Aquella noche todo fue muy extraño. Estábamos en un descampado cerca de mi barrio. Hicimos una fogata y nos sentamos alrededor del fuego a charlar, cuando Mario nos propuso jugar a la ouija. Yo tenía un poco de miedo por todo lo que había escuchado sobre ella, pero, pensándolo fríamente, ¿por qué voy a temer algo que nunca he probado?
Al final nos decidimos. Pusimos el tablero y todo, y empezamos a preguntar cosas. Sorprendentemente el vaso se fue moviendo, y yo me quedé sin aliento. ¡Era increíble! De repente, el vaso explotó. Aquello fue demasiado. Decidimos que ya era hora de que cada uno volviera a su casa. Aquella noche me desperté varias veces porque encontraba la luz del baño encendida.
A la mañana siguiente le pregunté a mis padres si ellos habían estado yendo al baño por la noche. Me contestaron que no. Pasé por alto ese incidente y no quise darle más importancia. De camino al instituto pasé por delante de un banco donde había un hombre sentado.
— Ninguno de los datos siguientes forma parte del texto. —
(** C3 on the window [T0+24h+30s, T0+72h] with the requested time T0+100h. *)
Lemma TriggerLaunch_out_of_range_no_broadcast_witness :
  sim.T0 + 100 * sim.Hour <> 0 /\
  sim.T0 + 72 * sim.Hour < sim.T0 + 100 * sim.Hour /\
  Forall (fun c => network.is_BroadcastTx c = false)
    (calls (sim.launch sim.day_to_three (sim.T0 + 100 * sim.Hour))) /\
  exists ra,
    drop 4 (calls (sim.launch sim.day_to_three (sim.T0 + 100 * sim.Hour)))
      = [network.Address sim.SPN ra] /\
    outcome (sim.launch sim.day_to_three (sim.T0 + 100 * sim.Hour)) =
      match ra with
      | Err err => Err err
      | Ok _ =>
          if sim.T0 + 100 * sim.Hour
               <? sim.T0 + MinLaunchTime (LaunchTimeRange_ sim.day_to_three)
                  + 30 * 1000000000
          then
            Err ("launch time " +:+ sim.Time_String (sim.T0 + 100 * sim.Hour)
                 +:+ " lower than minimum "
                 +:+ sim.Time_String
                       (sim.T0 + MinLaunchTime (LaunchTimeRange_ sim.day_to_three)
                        + 30 * 1000000000))
          else
            Err ("launch time " +:+ sim.Time_String (sim.T0 + 100 * sim.Hour)
                 +:+ " bigger than maximum "
                 +:+ sim.Time_String
                       (sim.T0 + MaxLaunchTime (LaunchTimeRange_ sim.day_to_three)))
      end.
Proof.
  split; [by_computation|]. split; [by_computation|].
  assert (Hpre : calls (sim.launch sim.day_to_three (sim.T0 + 100 * sim.Hour)) =
      network.Send (New StatusOngoing "Launching chain 7")
        :: network.Params_ (Ok {| GetParams := sim.day_to_three |})
        :: network.Now sim.T0 :: network.Now sim.T0
        :: drop 4 (calls (sim.launch sim.day_to_three (sim.T0 + 100 * sim.Hour))))
    by (vm_compute; reflexivity).
  apply (TriggerLaunch_out_of_range_no_broadcast sim.World sim.Response sim.Decode
           sim.Time_String sim.SPN
           (sim.Network (Ok sim.day_to_three) (Ok sim.coordinator) (Ok sim.receipt))
           7%N (sim.T0 + 100 * sim.Hour) sim.now0 _ _ _ _ _ Hpre).
  - by_computation.
  - right. by_computation.
Defined.

(** C7 on a response with no payload, which does not decode, and on one
    that decodes. *)
Lemma TriggerLaunch_decode_failure_reported_witness :
  (outcome (sim.TriggerLaunch (Ok sim.day_to_three) (Ok sim.coordinator) (Ok [])
              7%N 0 sim.now0)
     = Err "unexpected end of response data" /\
   Forall (fun c => network.is_Done c = false)
     (calls (sim.TriggerLaunch (Ok sim.day_to_three) (Ok sim.coordinator) (Ok [])
               7%N 0 sim.now0))) /\
  outcome (sim.launch sim.day_to_three 0) = Ok tt.
Proof.
  split.
  - destruct (TriggerLaunch_decode_failure_reported sim.World sim.Response sim.Decode
                sim.Time_String sim.SPN
                (sim.Network (Ok sim.day_to_three) (Ok sim.coordinator) (Ok []))
                7%N 0 sim.now0) as [F _].
    apply (F (TriggerLaunchMsg
                (NewMsgTriggerLaunch sim.coordinator 7
                   (sim.T0 + 24 * sim.Hour + 30 * Second))) []).
    + vm_compute. repeat constructor.
    + reflexivity.
  - destruct (TriggerLaunch_decode_failure_reported sim.World sim.Response sim.Decode
                sim.Time_String sim.SPN
                (sim.Network (Ok sim.day_to_three) (Ok sim.coordinator) (Ok sim.receipt))
                7%N 0 sim.now0) as [_ D].
    apply (D (network.Send
                (New StatusDone
                   ("Chain 7 will be launched on "
                    +:+ sim.Time_String (sim.T0 + 24 * sim.Hour + 30 * Second))))).
    + vm_compute. repeat constructor.
    + reflexivity.
Defined.
(** What a fresh load makes of a blob that holds the two settings. *)
Lemma load_mid_75 (h : Host) (o : Obj) :
  lookup "capMode" o = Some (JStr "mid") ->
  lookup "midDelayMs" o = Some (JNum 75) ->
  let p := panel (load h (Parsed (JObj o))) in
  midDelay p = "75" /\ capMode p = "mid" /\
  wait_shown p = false /\ waitLabel_shown p = false /\
  midDelay_shown p = true /\ midDelayLabel_shown p = true.
Proof.
  intros Hc Hm p. subst p. unfold load, restoreCfg.
  cbn [get]. rewrite Hc, Hm.
  destruct (truthy _); destruct (lookup "waitAfterMs" o) as [[]|];
    destruct (extractBounds h) as [initBd|];
    try destruct (String.eqb initBd ""); repeat split.
Qed.

(** C8: from a storage that holds no blob or a blob that parses, the
    operator picks the capture mode [mid] and sets the mid delay to 75,
    in either order; a fresh load of the script on what the storage then
    holds shows 75 in the mid-delay field, the mode [mid], the wait-after
    input and its label hidden, the mid-delay input and its label
    shown. *)
Theorem C8_config_round_trip (h : Host) (w : World) :
  storage w <> BadText ->
  forall saved,
    saved = storage (operator_sets_midDelay "75" (operator_sets_capMode "mid" w))
    \/ saved = storage (operator_sets_capMode "mid" (operator_sets_midDelay "75" w)) ->
    let p := panel (load h saved) in
    midDelay p = "75" /\ capMode p = "mid" /\
    wait_shown p = false /\ waitLabel_shown p = false /\
    midDelay_shown p = true /\ midDelayLabel_shown p = true.
Proof.
  intros Hs saved Hsaved.
  destruct (saved_mid_75 w Hs saved Hsaved) as [o [-> [Hc Hm]]].
  now apply load_mid_75.
Qed.

(** C8, an instance: a first run, nothing in the storage yet. *)
Lemma C8_config_round_trip_witness :
  midDelay
    (panel (load Scenario.host_no_selection
              (storage (operator_sets_midDelay "75"
                          (operator_sets_capMode "mid" Scenario.tap_world)))))
  = "75" /\
  wait_shown
    (panel (load Scenario.host_no_selection
              (storage (operator_sets_midDelay "75"
                          (operator_sets_capMode "mid" Scenario.tap_world)))))
  = false.
Proof.
  destruct (C8_config_round_trip Scenario.host_no_selection Scenario.tap_world)
    with (saved := storage (operator_sets_midDelay "75"
                             (operator_sets_capMode "mid" Scenario.tap_world)))
    as [H1 [_ [H2 _]]].
  - discriminate.
  - left. reflexivity.
  - split; [exact H1 | exact H2].
Defined.

(** An unreadable blob defeats the round trip: [saveCfg] gives up, and a
    fresh load shows the defaults. *)
Example unreadable_blob_is_kept :
  let w := set_storage BadText Scenario.tap_world in
  let saved := storage (operator_sets_midDelay "75"
                          (operator_sets_capMode "mid" w)) in
  saved = BadText /\
  midDelay (panel (load Scenario.host_no_selection saved)) = "50" /\
  wait_shown (panel (load Scenario.host_no_selection saved)) = true.
Proof. repeat split. Qed.

End ConfigClaims.

(* ================================================================== *)
(** * The refresh scheduler *)

Section SchedulerClaims.

Import Scheduler.

Variables (times delay : Z) (found : Z -> bool).

(** From a state with a timer armed, [n + 1] ticks are left when
    [n + 1] is the larger of 1 and [times - count]; fuel for them runs
    the timers out. *)
Lemma run_from (n : nat) :
  forall (fuel : nat) (c t0 : Z) (tk ck : list Z),
    Z.max 1 (times - c) = Z.of_nat (S n) ->
    (S n <= fuel)%nat ->
    run fuel times delay found (mkRun c (Some (t0 + delay)) tk ck)
    = mkRun (c + Z.of_nat (S n)) None
            (tk ++ tick_times (S n) delay t0)
            (ck ++ filter found (tick_times (S n) delay t0)).
Proof.
  induction n as [|n IH]; intros fuel c t0 tk ck Hn Hf.
  - destruct fuel as [|fuel]; [lia|].
    cbn [run armed]. unfold clickOnce. cbn [count clicks ticks].
    replace (c + 1 <? times) with false
      by (symmetry; apply Z.ltb_ge; lia).
    replace (c + Z.of_nat 1) with (c + 1) by lia.
    cbn [tick_times filter].
    assert (Hstop : forall r, armed r = None ->
                              run fuel times delay found r = r).
    { intros r Hr. destruct fuel; cbn [run]; [reflexivity | now rewrite Hr]. }
    rewrite Hstop by reflexivity.
    destruct (found (t0 + delay)); [reflexivity|].
    now rewrite app_nil_r.
  - destruct fuel as [|fuel]; [lia|].
    cbn [run armed]. unfold clickOnce. cbn [count clicks ticks].
    replace (c + 1 <? times) with true
      by (symmetry; apply Z.ltb_lt; lia).
    rewrite IH by lia.
    f_equal.
    + lia.
    + rewrite <- app_assoc. reflexivity.
    + cbn [tick_times filter].
      destruct (found (t0 + delay)).
      * rewrite <- app_assoc. reflexivity.
      * reflexivity.
Qed.
(** * Mesh hierarchy and block orchestration of Athena++ (src/mesh.cpp)

    A shallow embedding of the functions of [mesh.cpp] that carry the
    testable properties of the mesh subsystem, and the proofs (or
    refutations) of those properties.

    Conventions of the embedding.
    - [Real] (a C++ floating-point type fixed in athena.hpp) is taken as the
      exact rationals [Q]: sums, products, quotients and comparisons are
      the mathematical ones, binary rounding is not modelled.
    - [int] and [long int] values are [Z]; every quantity below stays far
      inside the machine range, so no wrap-around is written.
    - The doubly linked list of MeshBlocks hanging off [Mesh::pblock] is a
      [list MeshBlock]: the head is [pblock], the tail is reached through
      [next].
    - A C++ exception ([throw std::runtime_error]) is the constructor
      [Throw] of [result]; undefined behaviour (a read through a pointer
      that was never allocated, or past the end of an array) is the
      constructor [Fault] of [outcome]. *)

From Stdlib Require Import String ZArith QArith Qabs Lqa List Sorted Bool Lia.
Import ListNotations.
Local Open Scope Z_scope.

(** ** Data model *)

Abbreviation Real := Q (only parsing).

Record LogicalLocation := mkLoc {
  lx1 : Z;
  lx2 : Z;
  lx3 : Z;
  level : Z
}.


(** [RegionSize]: physical extents, stretch ratios and cell counts. *)
Record RegionSize := mkRegion {
  x1min : Real; x2min : Real; x3min : Real;
  x1max : Real; x2max : Real; x3max : Real;
  x1rat : Real; x2rat : Real; x3rat : Real;
  nx1 : Z; nx2 : Z; nx3 : Z
}.

(** [enum neighbor_type] of the neighbour descriptor, and the six faces
    ([enum direction], also the index into a block's boundary tags). *)
Inductive neighbor_type := neighbor_face | neighbor_edge | neighbor_corner.
Inductive direction := inner_x1 | outer_x1 | inner_x2 | outer_x2 | inner_x3 | outer_x3.

Definition neighbor_type_eqb (a b : neighbor_type) : bool :=
  match a, b with
  | neighbor_face, neighbor_face => true
  | neighbor_edge, neighbor_edge => true
  | neighbor_corner, neighbor_corner => true
  | _, _ => false
  end.

(** [NeighborBlock], with the fields [SetNeighbor] writes. [fid] and [eid]
    are the face and edge tags derived from the offsets; a tag the type
    does not define is left unset ([None]). *)
Module NeighborBlock.

Record t := mk {
  rank : Z; level : Z; gid : Z; lid : Z;
  ox1 : Z; ox2 : Z; ox3 : Z;
  type : neighbor_type;
  bufid : Z; targetid : Z;
  fi1 : Z; fi2 : Z;
  fid : option direction; eid : option Z
}.

End NeighborBlock.

(** What the neighbour search reads of a tree node: [flag] (true on a
    leaf), [loc], [gid], and through [GetLeaf] the location and gid of the
    leaf in octant (i,j,k) of an interior node. The class MeshBlockTree is
    declared in meshblocktree.hpp; the search only ever asks it
    [FindNeighbor], so a tree is given here by the answers to that call. *)
Record TreeLeaf := mkLeaf {
  leaf_loc : LogicalLocation;
  leaf_gid : Z
}.

Record TreeNode := mkNode {
  flag : bool;
  node_loc : LogicalLocation;
  node_gid : Z;
  GetLeaf : Z -> Z -> Z -> TreeLeaf
}.

Record MeshBlockTree := mkTree {
  FindNeighbor : LogicalLocation -> Z -> Z -> Z -> list Z ->
                 Z -> Z -> Z -> Z -> option TreeNode
}.

(** The part of a MeshBlock the functions below read or write. The
    refinement flags live in [pmr] in the source; [nblevel] is the 3x3x3
    level map indexed [k][j][i]. *)
Record MeshBlock := mkBlock {
  gid : Z;
  lid : Z;
  loc : LogicalLocation;
  cost : Real;
  block_size : RegionSize;
  block_bcs : list Z;
  new_block_dt : Real;
  refine_flag_ : Z;
  neighbor_rflag_ : Z;
  neighbor : list NeighborBlock.t;
  nneighbor : Z;
  nblevel : Z -> Z -> Z -> Z
}.

(** The part of Mesh the functions below read or write. *)
Record Mesh := mkMesh {
  pblock : list MeshBlock;
  time : Real;
  tlim : Real;
  dt : Real;
  cfl_number : Real;
  ncycle : Z;
  mesh_size : RegionSize;
  mesh_bcs : list Z;
  nrbx1 : Z; nrbx2 : Z; nrbx3 : Z;
  root_level : Z;
  current_level : Z;
  max_level : Z;
  multilevel : bool;
  adaptive : bool;
  face_only : bool;
  maxneighbor_ : Z;
  tree : MeshBlockTree;
  nbtotal : Z;
  loclist : list LogicalLocation;
  costlist : list Real;
  ranklist : list Z;
  nslist : list Z;
  nblist : list Z
}.

Definition set_dt (m : Mesh) (d : Real) : Mesh :=
  mkMesh (pblock m) (time m) (tlim m) d (cfl_number m) (ncycle m)
         (mesh_size m) (mesh_bcs m) (nrbx1 m) (nrbx2 m) (nrbx3 m)
         (root_level m) (current_level m) (max_level m) (multilevel m)
         (adaptive m) (face_only m) (maxneighbor_ m) (tree m) (nbtotal m)
         (loclist m) (costlist m) (ranklist m) (nslist m) (nblist m).

Definition set_pblock (m : Mesh) (bl : list MeshBlock) : Mesh :=
  mkMesh bl (time m) (tlim m) (dt m) (cfl_number m) (ncycle m)
         (mesh_size m) (mesh_bcs m) (nrbx1 m) (nrbx2 m) (nrbx3 m)
         (root_level m) (current_level m) (max_level m) (multilevel m)
         (adaptive m) (face_only m) (maxneighbor_ m) (tree m) (nbtotal m)
         (loclist m) (costlist m) (ranklist m) (nslist m) (nblist m).

(** Array access [a[i]] on an [int] array held as a list. *)
Definition at_ (a : list Z) (i : Z) : Z := nth (Z.to_nat i) a 0.

(** Exceptions and undefined behaviour. *)
Inductive result (A : Type) : Type :=
| Ok (a : A)
| Throw (msg : string).
Arguments Ok {A} a.
Arguments Throw {A} msg.

Definition bind {A B} (r : result A) (k : A -> result B) : result B :=
  match r with
  | Ok a => k a
  | Throw msg => Throw msg
  end.

Module ResultNotation.

Notation "x <- c ;; k" := (bind c (fun x => k))
  (at level 61, c at next level, right associativity).
Notation "c ;;; k" := (bind c (fun _ => k))
  (at level 61, right associativity).

End ResultNotation.

Definition failed {A} (r : result A) : Prop := exists msg, r = Throw msg.

Inductive outcome (A : Type) : Type :=
| Done (a : A)
| Fault.
Arguments Done {A} a.
Arguments Fault {A}.

(** [std::min(a,b)] returns [b] when [b < a] and [a] otherwise;
    [std::max(a,b)] returns [b] when [a < b] and [a] otherwise. *)
Definition Qltb (a b : Q) : bool := negb (Qle_bool b a).


Definition std_min (a b : Real) : Real := if Qltb b a then b else a.
Definition std_max (a b : Real) : Real := if Qltb a b then b else a.


(** ** Mesh::FindMeshBlock *)

Module Find.
(** X2. In either mode the total counter is the number of input rows, the
    no-key counter the number of rows without a key, the kept counter the
    number of distinct keys of the input and the duplicate counter the
    number of keyed rows minus the number of distinct keys; nothing is
    kept exactly when no row has a key. *)
Theorem X2_counters_count (so : bool) (rows : list row) :
  let st := dedup so rows in
  let keys := omap derive_key rows in
  let distinct := size (list_to_set keys : gset (list N)) in
  rows_total st = length rows ∧
  rows_no_key st = length (filter (λ r, derive_key r = None) rows) ∧
  rows_kept st = distinct ∧
  rows_dup st = (length keys - distinct)%nat ∧
  (rows_kept st ≤ length keys)%nat ∧
  (rows_kept st = 0%nat ↔ keys = []).
Proof.
  cbn zeta. destruct (counters_run so rows) as (Ht & Hn & Hk & Hd).
  cbn zeta in *. rewrite seen_dedup in Hk.
  repeat split; try done; try lia.
  - rewrite Hk. intros H0. apply size_empty_inv in H0.
    destruct (omap derive_key rows) as [|k ks]; [done|].
    exfalso. set_solver.
  - intros E. rewrite Hk, E. done.
Qed.

(** X3. The statistics do not depend on the order of the input rows: two
    inputs that are permutations of each other end with the same Seen-Set,
    the same four counters and kept lists of the same length (the kept
    rows themselves may differ). *)
Theorem X3_counters_permutation (so : bool) (rows rows' : list row) :
  rows ≡ₚ rows' →
  let st := dedup so rows in
  let st' := dedup so rows' in
  seen st = seen st' ∧
  rows_total st = rows_total st' ∧ rows_kept st = rows_kept st' ∧
  rows_dup st = rows_dup st' ∧ rows_no_key st = rows_no_key st' ∧
  length (kept_rows st) = length (kept_rows st').
Proof.
  intros HP. cbn zeta.
  destruct (counters_run so rows) as (Ht & Hn & Hk & Hd).
  destruct (counters_run so rows') as (Ht' & Hn' & Hk' & Hd').
  cbn zeta in *.
  assert (Hs : seen (dedup so rows) = seen (dedup so rows')).
  { rewrite !seen_dedup. apply set_eq. intros k.
    rewrite !elem_of_list_to_set. by rewrite HP. }
  assert (Hkept : rows_kept (dedup so rows) = rows_kept (dedup so rows'))
    by (by rewrite Hk, Hk', Hs).
  assert (Ho : length (omap derive_key rows) = length (omap derive_key rows'))
    by (by rewrite HP).
  repeat split; try done.
  - by rewrite Ht, Ht', HP.
  - lia.
  - by rewrite Hn, Hn', HP.
  - destruct (run_counters so rows init) as [_ Hl]; [done|].
    destruct (run_counters so rows' init) as [_ Hl']; [done|].
    fold (dedup so rows) in Hl. fold (dedup so rows') in Hl'.
    destruct so.
    + by rewrite (dedup_stats_only false rows), (dedup_stats_only false rows').
    + rewrite Hl, Hl' by done. done.
Qed.
(** *** [PROVISION_ONCE] *)


(** *** The pace of the sweeps *)

Lemma bind_causal {A B} (m : Async A) (k : A -> Async B) :
  causal m -> (forall a, causal (k a)) -> causal (bind m k).
Proof.
  intros Hm Hk t. unfold bind. specialize (Hm t).
  destruct (fate (m t)) as [a|e]; cbn [settledAt]; [|exact Hm].
  specialize (Hk a (settledAt (m t))). lia.
Qed.

Lemma start_causal {A} (m : Async A) : causal (start m).
Proof. intros t. unfold start. cbn [settledAt]. lia. Qed.

Lemma startEach_causal {A B} (f : A -> Async B) (arr : list A) :
  causal (startEach f arr).
Proof.
  induction arr as [|a arr IH]; cbn [startEach].
  - intros t. unfold ret. cbn [settledAt]. lia.
  - apply bind_causal; [apply start_causal|]. intros p.
    apply bind_causal; [exact IH|]. intros ps t. unfold ret.
    cbn [settledAt]. lia.
Qed.

Lemma sweep_causal (cfg : Collaborators) (pid : string) :
  causal (runAllProvisionersOnce cfg pid).
Proof.
  unfold runAllProvisionersOnce.
  repeat (apply bind_causal; [apply start_causal | intros ?]).
  apply bind_causal; [intros t; apply Promise_all_causal|].
  intros res.
  assert (Hthrow : causal
                     (@throw (list Val)
                        "TypeError: workerTypes.map is not a function"%string)).
  { intros t. unfold throw. cbn [settledAt]. lia. }
  destruct res as [|[wts|pr|] [|[wts'|pr'|] [|x [|y rest]]]]; try exact Hthrow.
  apply bind_causal.
  - unfold maintenance.
    repeat (apply bind_causal; [apply start_causal | intros ?]).
    apply bind_causal; [apply startEach_causal|]. intros ks t.
    apply Promise_all_causal.
  - intros _. unfold fanOut.
    apply bind_causal; [apply startEach_causal|]. intros ps t.
    apply Promise_all_causal.
Qed.
Lemma passes_checks_iff (r : OrderRequest) :
  Spec.passes_checks r = true ↔ Spec.order_conditions r.
Proof.
  unfold Spec.passes_checks, Spec.order_conditions.
  rewrite !andb_true_iff, orb_true_iff, !bool_decide_eq_true.
  rewrite !elem_of_cons, !elem_of_nil.
  rewrite (guarded_check _ _ (Spec.positive_price (limit_price r))),
          (guarded_check _ _ (Spec.positive_price (stop_price r))),
          (guarded_check _ _ (Spec.positive_price (stop_price r)
                               ∧ Spec.positive_price (limit_price r))).
  - rewrite !negb_true_iff, fle_zero_false, andb_false_iff, negb_false_iff.
    rewrite truthy_iff, truthy_opt_iff, bool_decide_eq_false.
    split.
    + intros (((((((Hs & Hq) & Ht) & Hl) & Hp) & Hsl) & Htif) & Hg).
      split_and!; [tauto | done | tauto | done | done | done | done |].
      intros Hgtd. destruct Hg as [Hg|Hg]; [done|exact Hg].
    + intros (Hs & Hq & Ht & Hl & Hp & Hsl & Htif & Hg).
      split_and!; [tauto | done | tauto | done | done | done | done |].
      destruct (decide (tif r = "GTD")); [right; auto | left; done].
  - rewrite andb_true_iff, !negb_true_iff, !missing_or_nonpositive_false. done.
  - rewrite negb_true_iff. apply missing_or_nonpositive_false.
  - rewrite negb_true_iff. apply missing_or_nonpositive_false.
Qed.

End OrderValidation.

(** ** Order validation on floats with their special values *)

Section FloatOrderValidation.
Context {validator : Validator}.
Lemma option_Z_eqb_neq (i : Z) (o : option Z) :
  o <> Some i -> option_Z_eqb (Some i) o = false.
Proof.
  unfold option_Z_eqb. destruct o as [j|]; [|reflexivity].
  intros H. apply Z.eqb_neq. congruence.
Qed.




(** C9. With a checkpoint whose inode no candidate opens, the constructor
    raises nothing and attaches no file; the first pull then opens the first
    candidate and reads it from byte 0: it returns the first line of that
    file with position (2, inode, 0), or reports no line when the file has
    no complete line yet. *)
Theorem stale_checkpoint_restarts_at_zero (w : World) (cands : list string)
    (content : list ascii) (ino off : Z) :
  offset_file w = Some content -> content <> [] ->
  ints_of_lines (iter_lines [] content) = Some [ino; off] ->
  (forall c, In c cands -> lookup w c <> Some ino) ->
  exists s0,
    __init__ w cands = (inl tt, s0)
    /\ _fh s0 = None /\ _counter s0 = 1
    /\ current_inode s0 = None /\ curr_offset s0 = None
    /\ forall w1 first rest i,
         cands = first :: rest -> lookup w1 first = Some i ->
         let line := readline (data w1 i) in
         (endswith_LF line = true ->
          exists s1,
            __next__ w1 s0 = (inl (line, mkOffset 2 i 0), s1)
            /\ _fh s1 = Some (mkTextIO i (List.length line) false)
            /\ current_inode s1 = Some i
            /\ curr_offset s1 = Some (Z.of_nat (List.length line)))
         /\
         (endswith_LF line = false ->
          exists s1,
            __next__ w1 s0 = (inr StopIteration, s1)
            /\ _fh s1 = None /\ _counter s1 = 2
            /\ current_inode s1 = Some i /\ curr_offset s1 = Some 0).
Proof.
  intros Hf Hne Hp Hno.
  destruct (__init__ w cands) as [r s0] eqn:E.
  pose proof E as E'. rewrite (__init___resume w cands content ino off Hf Hne Hp) in E'.
  apply _open_known_file_from_spec in E'; [|reflexivity].
  destruct E' as (Hc & Hl & [(_ & -> & Hfh & Hi & Ho)
                            | [((c & Hin & Hm) & _) | ((c & Hin & Hm) & _)]]);
    try (exfalso; exact (Hno c Hin Hm)).
  cbn in Hc, Hl, Hi, Ho.
  exists s0. repeat (split; [first [reflexivity | assumption]|]).
  intros w1 first rest i -> Hl1 line. subst line.
  rewrite __next___eq, (_get_next_line_detached w1 s0 Hfh).
  unfold read_detached. rewrite Hc, Hl, Hl1, Hi. cbn [Z.eqb Pos.eqb].
  rewrite option_Z_eqb_neq by discriminate.
  unfold read_attached, pending. cbn [closed tell st_ino skipn].
  split; intros Hend; rewrite Hend.
  - eexists. split; [unfold attached; rewrite Hc; reflexivity|].
    cbn. repeat split.
  - unfold read_detached, closed_down. cbn. rewrite Hc. cbn.
    eexists. split; [reflexivity|]. cbn. repeat split. lia.
Qed.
Cuando avancé un poco más noté que ese mismo hombre me seguía. Iba vestido con gabardina negra y sombrero oscuro. No me daba buenas vibraciones, así que aceleré el paso. Él también lo hizo. Para no parecer paranoico opté por otra estrategia: me paré en seco, como si me fuera a atar los cordones de los zapatos, para ver qué hacía él...
Se me acercó al oído, y en un susurro me dijo: no juegues con fantasmas cuando no sabes qué son. Me quedé de piedra. En cuanto pude, llamé a todos con los que estuve aquella noche y se lo conté.
Quedamos otra vez en el descampado. Ninguno de nosotros habló porque no había nada que decir: habíamos jugado con fuego y nos habíamos quemado. De repente, un hombre emergió de la sombra. Llevaba un instrumento afilado en la mano. Se dirigía hacia nosotros. Salimos corriendo. Cada uno a su casa.
Pero a Mario y a Silvia no les vimos más.
Ahora, cuando miro sus fotos, siento como si me sonrieran y me dijeran: el próximo eres tú.